Print the lines that run from the line with "Definition SeekToRestartPoint (it" to the line with "(** The bytes", keeping both end lines, exactly as they appear in the entries below, and nothing else.

====== Provided records ======

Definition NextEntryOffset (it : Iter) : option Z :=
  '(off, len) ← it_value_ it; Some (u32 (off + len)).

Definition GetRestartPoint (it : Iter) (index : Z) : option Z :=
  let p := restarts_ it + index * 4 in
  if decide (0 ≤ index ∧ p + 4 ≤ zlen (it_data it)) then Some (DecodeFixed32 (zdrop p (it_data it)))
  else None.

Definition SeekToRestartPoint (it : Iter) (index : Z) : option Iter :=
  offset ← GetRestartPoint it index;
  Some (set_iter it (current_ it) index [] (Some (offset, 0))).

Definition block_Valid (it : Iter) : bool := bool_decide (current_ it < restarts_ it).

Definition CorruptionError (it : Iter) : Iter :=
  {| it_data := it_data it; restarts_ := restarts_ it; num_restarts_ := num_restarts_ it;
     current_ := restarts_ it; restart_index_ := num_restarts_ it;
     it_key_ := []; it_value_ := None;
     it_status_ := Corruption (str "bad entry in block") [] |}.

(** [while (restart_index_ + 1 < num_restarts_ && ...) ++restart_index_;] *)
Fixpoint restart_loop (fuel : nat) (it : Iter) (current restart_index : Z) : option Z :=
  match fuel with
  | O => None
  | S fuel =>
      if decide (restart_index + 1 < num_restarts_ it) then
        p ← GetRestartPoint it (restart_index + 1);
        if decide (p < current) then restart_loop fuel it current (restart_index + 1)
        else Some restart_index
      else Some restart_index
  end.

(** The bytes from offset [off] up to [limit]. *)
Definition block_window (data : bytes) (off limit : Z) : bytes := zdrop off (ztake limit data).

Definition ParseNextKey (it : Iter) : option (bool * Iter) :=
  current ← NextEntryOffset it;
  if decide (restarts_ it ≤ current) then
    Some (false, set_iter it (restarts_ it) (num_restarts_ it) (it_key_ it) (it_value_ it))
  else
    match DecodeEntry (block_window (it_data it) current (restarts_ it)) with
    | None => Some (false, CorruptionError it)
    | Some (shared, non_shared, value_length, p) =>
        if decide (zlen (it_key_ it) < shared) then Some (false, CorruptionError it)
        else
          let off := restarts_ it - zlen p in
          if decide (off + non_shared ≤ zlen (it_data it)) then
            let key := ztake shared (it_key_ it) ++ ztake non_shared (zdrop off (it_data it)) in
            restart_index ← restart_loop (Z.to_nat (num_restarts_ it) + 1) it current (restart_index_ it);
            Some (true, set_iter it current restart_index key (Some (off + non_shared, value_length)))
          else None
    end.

======
====== Provided records ======

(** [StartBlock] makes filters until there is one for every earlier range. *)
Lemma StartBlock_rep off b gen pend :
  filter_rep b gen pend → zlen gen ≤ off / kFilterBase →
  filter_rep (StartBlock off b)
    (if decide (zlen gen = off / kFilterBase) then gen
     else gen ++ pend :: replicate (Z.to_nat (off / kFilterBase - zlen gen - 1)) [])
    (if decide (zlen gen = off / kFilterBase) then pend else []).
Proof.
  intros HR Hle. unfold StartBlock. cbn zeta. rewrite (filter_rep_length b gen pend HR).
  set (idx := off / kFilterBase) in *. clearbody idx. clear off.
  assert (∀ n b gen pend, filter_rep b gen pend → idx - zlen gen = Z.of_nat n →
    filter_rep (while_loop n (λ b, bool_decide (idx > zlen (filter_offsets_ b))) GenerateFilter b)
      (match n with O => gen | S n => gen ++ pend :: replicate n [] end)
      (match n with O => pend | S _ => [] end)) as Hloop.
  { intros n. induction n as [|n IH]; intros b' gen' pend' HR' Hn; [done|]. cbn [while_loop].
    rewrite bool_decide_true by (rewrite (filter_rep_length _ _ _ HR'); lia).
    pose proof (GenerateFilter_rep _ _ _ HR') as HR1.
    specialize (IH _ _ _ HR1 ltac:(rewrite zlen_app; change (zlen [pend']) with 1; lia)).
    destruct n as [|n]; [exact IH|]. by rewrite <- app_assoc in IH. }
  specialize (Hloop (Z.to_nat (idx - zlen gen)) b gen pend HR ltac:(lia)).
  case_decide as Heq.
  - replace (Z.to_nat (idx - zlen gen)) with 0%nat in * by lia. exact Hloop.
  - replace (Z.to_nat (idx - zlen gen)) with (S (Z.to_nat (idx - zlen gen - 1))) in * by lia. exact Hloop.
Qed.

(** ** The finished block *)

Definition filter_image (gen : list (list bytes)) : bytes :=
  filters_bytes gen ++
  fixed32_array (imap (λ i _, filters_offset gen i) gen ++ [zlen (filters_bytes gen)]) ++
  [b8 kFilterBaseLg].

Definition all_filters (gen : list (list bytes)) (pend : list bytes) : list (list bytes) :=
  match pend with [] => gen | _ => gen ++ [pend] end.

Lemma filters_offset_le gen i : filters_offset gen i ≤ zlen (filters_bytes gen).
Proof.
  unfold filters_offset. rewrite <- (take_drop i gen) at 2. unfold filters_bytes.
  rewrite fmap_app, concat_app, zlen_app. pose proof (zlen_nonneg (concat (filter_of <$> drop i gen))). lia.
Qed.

======

_Response area_.
Definition SeekToRestartPoint (it : Iter) (index : Z) : option Iter :=
  offset ← GetRestartPoint it index;
  Some (set_iter it (current_ it) index [] (Some (offset, 0))).

Definition block_Valid (it : Iter) : bool := bool_decide (current_ it < restarts_ it).

Definition CorruptionError (it : Iter) : Iter :=
  {| it_data := it_data it; restarts_ := restarts_ it; num_restarts_ := num_restarts_ it;
     current_ := restarts_ it; restart_index_ := num_restarts_ it;
     it_key_ := []; it_value_ := None;
     it_status_ := Corruption (str "bad entry in block") [] |}.

(** [while (restart_index_ + 1 < num_restarts_ && ...) ++restart_index_;] *)
Fixpoint restart_loop (fuel : nat) (it : Iter) (current restart_index : Z) : option Z :=
  match fuel with
  | O => None
  | S fuel =>
      if decide (restart_index + 1 < num_restarts_ it) then
        p ← GetRestartPoint it (restart_index + 1);
        if decide (p < current) then restart_loop fuel it current (restart_index + 1)
        else Some restart_index
      else Some restart_index
  end.

(** The bytes from offset [off] up to [limit]. *)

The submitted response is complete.